THE TASK:
Copy out the data line by line exactly, from its start to the line bearing "core_ok s → s.(groups)", inclusive.
Segment Start: PROVIDED INFORMATION
Lemma table_ext s m :
  core_ok s → (∀ k x, m !! k = Some x ↔ ∃ p g, s.(groups) !! p = Some g ∧ g_key g = k ∧ g_erase g = x) →
  group_table s = m.
Proof. intros Hc Hm. apply map_eq. intros k. apply option_eq. intros x. rewrite group_table_lookup by done. by rewrite Hm. Qed.

Lemma table_update_group s p g g' :
  core_ok s → s.(groups) !! p = Some g → same_place g g' →
  group_table (put_group p g' s) = <[g_key g := g_erase g']> (group_table s).
Proof.
  intros Hc Eg Hs. assert (Hc' := core_update_group s p g g' Hc Eg Hs). apply table_ext; [done|]. intros k x.
  destruct Hs as (_ & _ & Ek). destruct (decide (k = g_key g)) as [->|Hne].
  - rewrite lookup_insert_eq. split.
    + intros [= <-]. exists p, g'. simpl. by rewrite lookup_insert_eq.
    + intros (q & h & Eh & Ekh & <-). simpl in Eh. destruct (decide (q = p)) as [->|Hqp].
      * rewrite lookup_insert_eq in Eh. congruence.
      * rewrite lookup_insert_ne in Eh by done. injection Ekh as E1 E2.
        destruct Hqp. by apply (co_addr s Hc q p h g).
  - rewrite lookup_insert_ne by done. rewrite group_table_lookup by done. split.
    + intros (q & h & Eh & <- & <-). exists q, h. simpl. rewrite lookup_insert_ne; [done|]. intros ->. congruence.
    + intros (q & h & Eh & <- & <-). simpl in Eh. destruct (decide (q = p)) as [->|Hqp].
      * rewrite lookup_insert_eq in Eh. congruence.
      * rewrite lookup_insert_ne in Eh by done. eauto.
Qed.

(** ** Changing the data of a VLAN *)

Definition same_slot v v' : Prop :=
  v'.(v_next) = v.(v_next) ∧ v'.(v_prev) = v.(v_prev) ∧ v'.(vlan_id) = v.(vlan_id) ∧ v'.(firstgroup) = v.(firstgroup).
Segment End: PROVIDED INFORMATION
RESULT BELOW:
Lemma table_ext s m :
  core_ok s → (∀ k x, m !! k = Some x ↔ ∃ p g, s.(groups) !! p = Some g ∧ g_key g = k ∧ g_erase g = x) →
  group_table s = m.
Proof. intros Hc Hm. apply map_eq. intros k. apply option_eq. intros x. rewrite group_table_lookup by done. by rewrite Hm. Qed.

Lemma table_update_group s p g g' :
  core_ok s → s.(groups) !! p = Some g → same_place g g' →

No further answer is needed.